L'utilità è indiscutibile. Supponiamo che tu entri in casa e trovi diversi ladri in flagrante, o che tu sia a casa da solo e, intenzionalmente o pensando che non ci fosse nessuno, i ladri entrino nell'edificio.
In quel momento, potrebbero costringerti a disattivare l'allarme di casa con la coercizione. Ebbene, in quel caso, ti basterà inserire il codice di emergenza per l'allarme silenzioso che, oltre a disattivare l'allarme, invierà una chiamata di soccorso alla Centrale Operativa (CRA).
Questo dispositivo ti aiuta a lanciare l'allarme nei momenti più difficili di una situazione del genere e permettere ai servizi di sicurezza di arrivare a casa tua il più rapidamente possibile.
Vantaggi e benefici dell'allarme anti-coercizione
Il vantaggio principale è molto chiaro: in una situazione di tensione in cui l'incolumità di una persona è a rischio, gli allarmi anti-coercizione possono salvare delle vite.
C'è anche l'ovvio effetto psicologico della tranquillità di sapere che con un semplice codice avrai la polizia in pochi minuti a casa tua. È un complemento simile al pulsante antipanico, ma adattato a questa situazione di coercizione.
La caratteristica più apprezzata nei sistemi d'allarme è la buona risposta agli incidenti, anche al di sopra di altri attributi. Quindi, un allarme non sarà migliore perché suona più forte, ma per i servizi che offre.
La risposta a un evento di intrusione o furto è completata da questo tipo di allarme anti-coercizione in modo da essere più al sicuro a casa tua e avere a chi rivolgerti in caso di necessità, se i ladri controllano la situazione.
Inoltre, è un allarme particolarmente utile in negozi, stazioni di servizio e simili, così come in case isolate; qualsiasi spazio in cui l'impotenza è più palpabile.
Come funziona l'allarme silenzioso o anti-coercizione
Come abbiamo già detto, la chiave è inserire il codice che invierà quella chiamata silenziosa alla Centrale Operativa (CRA). Dovrai quindi gestire il pannello di controllo e mantenere la calma nell'inserire il numero in situazioni di massimo stress.

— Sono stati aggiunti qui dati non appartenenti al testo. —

(** The scenario license at its expiry date, and at its issue date. *)
Lemma VerifyExpiry_earlier_L1 :
  VerifyExpiry samples.t0 fixtures.license_unbound = None.
Proof.
  apply (@VerifyExpiry_earlier (ExpiryDate fixtures.license_unbound)
           samples.t0 fixtures.license_unbound); reflexivity.
Defined.

End ExpiryEdges.

(** X20.  Reading a license back never lengthens its life.  Under the
    conditions of X12, and with an expiry date in the range of [Unix()], a
    license loaded from the file that has not expired now is one whose
    expiry date, as it was issued with its nanoseconds, has not passed
    either. *)
Theorem VerifyExpiry_GenerateLicense
    (sha256_Sum256 : list byte -> list byte)
    (rsa_SignPKCS1v15 : PrivateKey -> list byte -> result (list byte))
    (json_Unmarshal : list byte -> result licverify.License)
    (os_ReadFile : string -> result (list byte))
    (now1 now2 : Time) (id customerID productID serialNumber : string)
    (expiryDuration : Z) (features : list string)
    (hardwareIDs : licverify.HardwareBinding) (privateKey : PrivateKey)
    (v : licverify.Verifier) (filePath : string) (licenseFile : list byte)
    (now : Time) (loaded : licverify.License) :
  (forall hashed signature,
      rsa_SignPKCS1v15 privateKey hashed = Ok signature ->
      len signature = 256) ->
  widths.fieldsFit
    (issue.payloadOf
       (issue.issued now1 now2 id customerID productID serialNumber
          expiryDuration features hardwareIDs)) = true ->
  widths.entriesFit
    (issue.payloadOf
       (issue.issued now1 now2 id customerID productID serialNumber
          expiryDuration features hardwareIDs)) = true ->
  widths.endsNonEmpty (licverify.CustomIDs hardwareIDs) = true ->
  licgen.GenerateLicense sha256_Sum256 rsa_SignPKCS1v15 now1 now2
    id customerID productID serialNumber expiryDuration features
    hardwareIDs privateKey = Ok licenseFile ->
  os_ReadFile filePath = Ok licenseFile ->
  issue.representable (Add now2 expiryDuration) ->
  licverify.LoadLicense json_Unmarshal os_ReadFile v filePath = Ok loaded ->
  licverify.VerifyExpiry now loaded = None ->
  After now (Add now2 expiryDuration) = false.
Proof.
  intros Hsig Hfields Hentries Hlast Hgen Hfile [Hrange Hnano] Hload Hnow.
  destruct (@generated_then_loaded sha256_Sum256 rsa_SignPKCS1v15
              json_Unmarshal os_ReadFile now1 now2 id customerID productID
              serialNumber expiryDuration features hardwareIDs privateKey
              v filePath licenseFile Hsig Hfields Hentries Hlast Hgen Hfile)
    as (signature & _ & _ & Hload').
  rewrite Hload' in Hload. injection Hload as <-.
  unfold licverify.VerifyExpiry in Hnow.
  cbn [licverify.ExpiryDate issue.reloaded issue.issued] in Hnow.
  destruct (After now (time_Unix (Unix (Add now2 expiryDuration))))
    eqn:Hcut; [discriminate|].
  unfold Unix in Hcut. rewrite int64_small in Hcut by assumption.
  apply After_false_iff in Hcut.
  destruct (time_Unix_le Hrange) as [Hle Hzero]. rewrite Hzero in Hcut.
  apply After_false_iff. lia.
Qed.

Assicurati che sia una combinazione di numeri e lettere che ti identifichi o che usi per qualcos'altro nella tua vita quotidiana in modo da non dimenticarlo, dato che non lo userai spesso (e speriamo che non lo userai mai).

D'altra parte, quando attivi l'allarme silenzioso è importante che tu riceva un messaggio che ti permetta di nasconderti . Cioè, dobbiamo cancellare ogni traccia delle nostre intenzioni quando lo attiviamo, nel caso lo facciamo in presenza di un criminale.
Il messaggio dovrebbe implicare, ad esempio, che abbiamo appena disattivato l'allarme. Così, il pannello di controllo può dirci che l'allarme è stato "spento" nel momento in cui stiamo attivando il segnale silenzioso.
Gli allarmi anti-coercizione includono allarmi silenziosi, pulsanti antipanico o allarmi antirapina in cui il segnale viene inviato direttamente alla polizia. Sono diversi tipi di allarmi silenziosi progettati per situazioni differenti, ma con un funzionamento simile.
Se hai un sistema d'allarme a casa, o stai pensando di installarne uno, ti consigliamo di prendere in considerazione questo tipo di allarme silenzioso, perché può essere un complemento che fa la differenza per il tuo benessere, non solo materiale ma anche personale.